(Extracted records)
--
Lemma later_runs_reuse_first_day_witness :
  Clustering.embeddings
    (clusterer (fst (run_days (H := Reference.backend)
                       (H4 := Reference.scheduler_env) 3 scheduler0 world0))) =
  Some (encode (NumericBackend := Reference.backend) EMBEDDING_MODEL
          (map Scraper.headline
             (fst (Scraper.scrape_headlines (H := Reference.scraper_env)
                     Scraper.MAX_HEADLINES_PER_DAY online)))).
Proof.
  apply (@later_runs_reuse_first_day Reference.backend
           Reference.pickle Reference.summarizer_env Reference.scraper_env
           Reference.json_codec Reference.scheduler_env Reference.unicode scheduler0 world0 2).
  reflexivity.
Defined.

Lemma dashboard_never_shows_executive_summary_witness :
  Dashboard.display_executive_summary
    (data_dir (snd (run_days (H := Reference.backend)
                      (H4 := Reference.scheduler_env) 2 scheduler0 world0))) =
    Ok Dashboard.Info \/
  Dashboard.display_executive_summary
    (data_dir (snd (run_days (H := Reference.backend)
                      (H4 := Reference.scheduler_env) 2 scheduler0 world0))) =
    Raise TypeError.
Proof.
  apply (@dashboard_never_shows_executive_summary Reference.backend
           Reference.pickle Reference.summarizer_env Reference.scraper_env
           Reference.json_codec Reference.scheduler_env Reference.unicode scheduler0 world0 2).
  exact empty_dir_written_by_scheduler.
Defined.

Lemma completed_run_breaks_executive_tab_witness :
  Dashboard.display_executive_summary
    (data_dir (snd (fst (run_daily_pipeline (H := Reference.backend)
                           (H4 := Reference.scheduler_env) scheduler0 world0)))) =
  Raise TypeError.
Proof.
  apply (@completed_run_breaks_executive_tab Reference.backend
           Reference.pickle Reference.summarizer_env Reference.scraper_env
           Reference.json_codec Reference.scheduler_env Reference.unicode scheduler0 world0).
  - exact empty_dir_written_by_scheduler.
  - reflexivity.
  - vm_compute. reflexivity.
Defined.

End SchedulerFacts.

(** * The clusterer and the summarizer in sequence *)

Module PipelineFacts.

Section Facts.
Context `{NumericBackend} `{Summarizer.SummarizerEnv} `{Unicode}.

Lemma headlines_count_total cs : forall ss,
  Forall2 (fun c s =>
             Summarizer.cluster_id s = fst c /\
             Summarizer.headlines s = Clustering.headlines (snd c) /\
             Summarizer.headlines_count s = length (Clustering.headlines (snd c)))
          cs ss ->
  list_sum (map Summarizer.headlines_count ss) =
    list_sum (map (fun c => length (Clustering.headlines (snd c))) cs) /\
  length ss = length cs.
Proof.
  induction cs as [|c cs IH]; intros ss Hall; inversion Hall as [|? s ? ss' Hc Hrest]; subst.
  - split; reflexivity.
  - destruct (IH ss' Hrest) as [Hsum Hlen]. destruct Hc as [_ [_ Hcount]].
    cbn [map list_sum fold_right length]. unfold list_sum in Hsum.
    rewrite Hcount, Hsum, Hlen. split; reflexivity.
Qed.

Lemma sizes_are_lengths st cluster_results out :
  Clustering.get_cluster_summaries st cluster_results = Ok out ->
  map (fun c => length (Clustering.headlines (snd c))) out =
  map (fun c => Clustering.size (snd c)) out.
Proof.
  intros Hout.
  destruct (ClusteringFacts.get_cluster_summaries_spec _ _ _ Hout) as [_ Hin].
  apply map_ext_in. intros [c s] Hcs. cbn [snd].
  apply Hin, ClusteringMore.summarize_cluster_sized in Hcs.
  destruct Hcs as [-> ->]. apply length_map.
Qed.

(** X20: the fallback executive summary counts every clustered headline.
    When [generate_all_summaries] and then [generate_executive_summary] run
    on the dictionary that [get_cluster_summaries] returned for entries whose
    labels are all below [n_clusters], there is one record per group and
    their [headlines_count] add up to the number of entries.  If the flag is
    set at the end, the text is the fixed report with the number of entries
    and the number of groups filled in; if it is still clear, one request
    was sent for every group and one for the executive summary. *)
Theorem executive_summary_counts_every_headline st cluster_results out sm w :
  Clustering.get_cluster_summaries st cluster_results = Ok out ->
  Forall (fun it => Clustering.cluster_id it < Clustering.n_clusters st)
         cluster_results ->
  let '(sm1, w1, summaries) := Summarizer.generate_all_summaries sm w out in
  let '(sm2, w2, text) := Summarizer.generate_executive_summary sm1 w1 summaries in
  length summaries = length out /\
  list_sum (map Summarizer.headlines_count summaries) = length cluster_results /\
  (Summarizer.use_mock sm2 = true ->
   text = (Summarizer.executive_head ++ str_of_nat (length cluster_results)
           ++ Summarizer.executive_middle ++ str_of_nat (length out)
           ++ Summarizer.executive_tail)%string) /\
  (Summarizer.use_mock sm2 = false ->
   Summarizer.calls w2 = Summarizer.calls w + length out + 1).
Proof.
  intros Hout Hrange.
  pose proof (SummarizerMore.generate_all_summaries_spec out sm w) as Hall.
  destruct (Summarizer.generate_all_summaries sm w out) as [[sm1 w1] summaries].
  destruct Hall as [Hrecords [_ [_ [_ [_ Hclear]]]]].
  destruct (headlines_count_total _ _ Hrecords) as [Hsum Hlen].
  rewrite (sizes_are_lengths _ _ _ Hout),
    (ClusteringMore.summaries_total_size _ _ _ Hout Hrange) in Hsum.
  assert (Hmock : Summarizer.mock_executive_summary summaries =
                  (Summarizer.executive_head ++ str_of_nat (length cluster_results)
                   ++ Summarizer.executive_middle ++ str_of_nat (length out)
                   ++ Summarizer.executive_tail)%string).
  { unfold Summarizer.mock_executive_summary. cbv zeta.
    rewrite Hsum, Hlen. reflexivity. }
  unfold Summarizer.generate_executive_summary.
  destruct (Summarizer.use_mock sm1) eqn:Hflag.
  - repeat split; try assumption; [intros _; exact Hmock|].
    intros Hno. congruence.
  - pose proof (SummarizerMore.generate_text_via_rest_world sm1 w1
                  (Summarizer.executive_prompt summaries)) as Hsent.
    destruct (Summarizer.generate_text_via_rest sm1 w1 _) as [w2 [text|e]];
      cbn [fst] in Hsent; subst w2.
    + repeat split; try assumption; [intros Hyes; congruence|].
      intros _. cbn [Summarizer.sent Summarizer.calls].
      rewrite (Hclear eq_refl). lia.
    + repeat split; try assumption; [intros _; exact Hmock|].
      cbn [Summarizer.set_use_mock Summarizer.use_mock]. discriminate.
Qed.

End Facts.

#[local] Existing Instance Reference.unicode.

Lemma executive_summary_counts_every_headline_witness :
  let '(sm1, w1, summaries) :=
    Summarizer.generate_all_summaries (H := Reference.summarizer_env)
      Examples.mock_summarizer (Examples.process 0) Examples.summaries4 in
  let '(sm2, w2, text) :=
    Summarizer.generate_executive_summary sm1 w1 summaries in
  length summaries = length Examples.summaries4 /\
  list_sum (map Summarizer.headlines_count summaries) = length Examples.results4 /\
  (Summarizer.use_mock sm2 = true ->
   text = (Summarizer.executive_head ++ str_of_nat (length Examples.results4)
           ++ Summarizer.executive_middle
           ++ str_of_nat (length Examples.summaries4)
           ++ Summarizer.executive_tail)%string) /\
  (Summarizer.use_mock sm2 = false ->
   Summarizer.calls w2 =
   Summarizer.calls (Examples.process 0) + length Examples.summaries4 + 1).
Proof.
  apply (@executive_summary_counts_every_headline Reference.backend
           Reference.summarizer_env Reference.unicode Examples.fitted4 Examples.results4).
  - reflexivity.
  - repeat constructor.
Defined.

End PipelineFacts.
--
Reproduce, exactly, all the lines shown above.

■ Reply to the task:
Lemma later_runs_reuse_first_day_witness :
  Clustering.embeddings
    (clusterer (fst (run_days (H := Reference.backend)
                       (H4 := Reference.scheduler_env) 3 scheduler0 world0))) =
  Some (encode (NumericBackend := Reference.backend) EMBEDDING_MODEL
          (map Scraper.headline
             (fst (Scraper.scrape_headlines (H := Reference.scraper_env)
                     Scraper.MAX_HEADLINES_PER_DAY online)))).
Proof.
  apply (@later_runs_reuse_first_day Reference.backend
           Reference.pickle Reference.summarizer_env Reference.scraper_env
           Reference.json_codec Reference.scheduler_env Reference.unicode scheduler0 world0 2).
  reflexivity.
Defined.

Lemma dashboard_never_shows_executive_summary_witness :
  Dashboard.display_executive_summary
    (data_dir (snd (run_days (H := Reference.backend)
                      (H4 := Reference.scheduler_env) 2 scheduler0 world0))) =
    Ok Dashboard.Info \/
  Dashboard.display_executive_summary
    (data_dir (snd (run_days (H := Reference.backend)
                      (H4 := Reference.scheduler_env) 2 scheduler0 world0))) =
    Raise TypeError.
Proof.
  apply (@dashboard_never_shows_executive_summary Reference.backend
           Reference.pickle Reference.summarizer_env Reference.scraper_env
           Reference.json_codec Reference.scheduler_env Reference.unicode scheduler0 world0 2).
  exact empty_dir_written_by_scheduler.
Defined.

Lemma completed_run_breaks_executive_tab_witness :
  Dashboard.display_executive_summary
    (data_dir (snd (fst (run_daily_pipeline (H := Reference.backend)
                           (H4 := Reference.scheduler_env) scheduler0 world0)))) =
  Raise TypeError.
Proof.
  apply (@completed_run_breaks_executive_tab Reference.backend
           Reference.pickle Reference.summarizer_env Reference.scraper_env
           Reference.json_codec Reference.scheduler_env Reference.unicode scheduler0 world0).
  - exact empty_dir_written_by_scheduler.
  - reflexivity.
  - vm_compute. reflexivity.
Defined.

End SchedulerFacts.

(** * The clusterer and the summarizer in sequence *)

Module PipelineFacts.

Section Facts.
Context `{NumericBackend} `{Summarizer.SummarizerEnv} `{Unicode}.

Lemma headlines_count_total cs : forall ss,
  Forall2 (fun c s =>
             Summarizer.cluster_id s = fst c /\
             Summarizer.headlines s = Clustering.headlines (snd c) /\
             Summarizer.headlines_count s = length (Clustering.headlines (snd c)))
          cs ss ->
  list_sum (map Summarizer.headlines_count ss) =
    list_sum (map (fun c => length (Clustering.headlines (snd c))) cs) /\
  length ss = length cs.
Proof.
  induction cs as [|c cs IH]; intros ss Hall; inversion Hall as [|? s ? ss' Hc Hrest]; subst.
  - split; reflexivity.
  - destruct (IH ss' Hrest) as [Hsum Hlen]. destruct Hc as [_ [_ Hcount]].
    cbn [map list_sum fold_right length]. unfold list_sum in Hsum.
    rewrite Hcount, Hsum, Hlen. split; reflexivity.
Qed.

Lemma sizes_are_lengths st cluster_results out :
  Clustering.get_cluster_summaries st cluster_results = Ok out ->
  map (fun c => length (Clustering.headlines (snd c))) out =
  map (fun c => Clustering.size (snd c)) out.
Proof.
  intros Hout.
  destruct (ClusteringFacts.get_cluster_summaries_spec _ _ _ Hout) as [_ Hin].
  apply map_ext_in. intros [c s] Hcs. cbn [snd].
  apply Hin, ClusteringMore.summarize_cluster_sized in Hcs.
  destruct Hcs as [-> ->]. apply length_map.
Qed.

(** X20: the fallback executive summary counts every clustered headline.
    When [generate_all_summaries] and then [generate_executive_summary] run
    on the dictionary that [get_cluster_summaries] returned for entries whose
    labels are all below [n_clusters], there is one record per group and
    their [headlines_count] add up to the number of entries.  If the flag is
    set at the end, the text is the fixed report with the number of entries
    and the number of groups filled in; if it is still clear, one request
    was sent for every group and one for the executive summary. *)
Theorem executive_summary_counts_every_headline st cluster_results out sm w :
  Clustering.get_cluster_summaries st cluster_results = Ok out ->
  Forall (fun it => Clustering.cluster_id it < Clustering.n_clusters st)
         cluster_results ->
  let '(sm1, w1, summaries) := Summarizer.generate_all_summaries sm w out in
  let '(sm2, w2, text) := Summarizer.generate_executive_summary sm1 w1 summaries in
  length summaries = length out /\
  list_sum (map Summarizer.headlines_count summaries) = length cluster_results /\
  (Summarizer.use_mock sm2 = true ->
   text = (Summarizer.executive_head ++ str_of_nat (length cluster_results)
           ++ Summarizer.executive_middle ++ str_of_nat (length out)
           ++ Summarizer.executive_tail)%string) /\
  (Summarizer.use_mock sm2 = false ->
   Summarizer.calls w2 = Summarizer.calls w + length out + 1).
Proof.
  intros Hout Hrange.
  pose proof (SummarizerMore.generate_all_summaries_spec out sm w) as Hall.
  destruct (Summarizer.generate_all_summaries sm w out) as [[sm1 w1] summaries].
  destruct Hall as [Hrecords [_ [_ [_ [_ Hclear]]]]].
  destruct (headlines_count_total _ _ Hrecords) as [Hsum Hlen].
  rewrite (sizes_are_lengths _ _ _ Hout),
    (ClusteringMore.summaries_total_size _ _ _ Hout Hrange) in Hsum.
  assert (Hmock : Summarizer.mock_executive_summary summaries =
                  (Summarizer.executive_head ++ str_of_nat (length cluster_results)
                   ++ Summarizer.executive_middle ++ str_of_nat (length out)
                   ++ Summarizer.executive_tail)%string).
  { unfold Summarizer.mock_executive_summary. cbv zeta.
    rewrite Hsum, Hlen. reflexivity. }
  unfold Summarizer.generate_executive_summary.
  destruct (Summarizer.use_mock sm1) eqn:Hflag.
  - repeat split; try assumption; [intros _; exact Hmock|].
    intros Hno. congruence.
  - pose proof (SummarizerMore.generate_text_via_rest_world sm1 w1
                  (Summarizer.executive_prompt summaries)) as Hsent.
    destruct (Summarizer.generate_text_via_rest sm1 w1 _) as [w2 [text|e]];
      cbn [fst] in Hsent; subst w2.
    + repeat split; try assumption; [intros Hyes; congruence|].
      intros _. cbn [Summarizer.sent Summarizer.calls].
      rewrite (Hclear eq_refl). lia.
    + repeat split; try assumption; [intros _; exact Hmock|].
      cbn [Summarizer.set_use_mock Summarizer.use_mock]. discriminate.
Qed.

End Facts.

#[local] Existing Instance Reference.unicode.

Lemma executive_summary_counts_every_headline_witness :
  let '(sm1, w1, summaries) :=
    Summarizer.generate_all_summaries (H := Reference.summarizer_env)
      Examples.mock_summarizer (Examples.process 0) Examples.summaries4 in
  let '(sm2, w2, text) :=
    Summarizer.generate_executive_summary sm1 w1 summaries in
  length summaries = length Examples.summaries4 /\
  list_sum (map Summarizer.headlines_count summaries) = length Examples.results4 /\
  (Summarizer.use_mock sm2 = true ->
   text = (Summarizer.executive_head ++ str_of_nat (length Examples.results4)
           ++ Summarizer.executive_middle
           ++ str_of_nat (length Examples.summaries4)
           ++ Summarizer.executive_tail)%string) /\
  (Summarizer.use_mock sm2 = false ->
   Summarizer.calls w2 =
   Summarizer.calls (Examples.process 0) + length Examples.summaries4 + 1).
Proof.
  apply (@executive_summary_counts_every_headline Reference.backend
           Reference.summarizer_env Reference.unicode Examples.fitted4 Examples.results4).
  - reflexivity.
  - repeat constructor.
Defined.

End PipelineFacts.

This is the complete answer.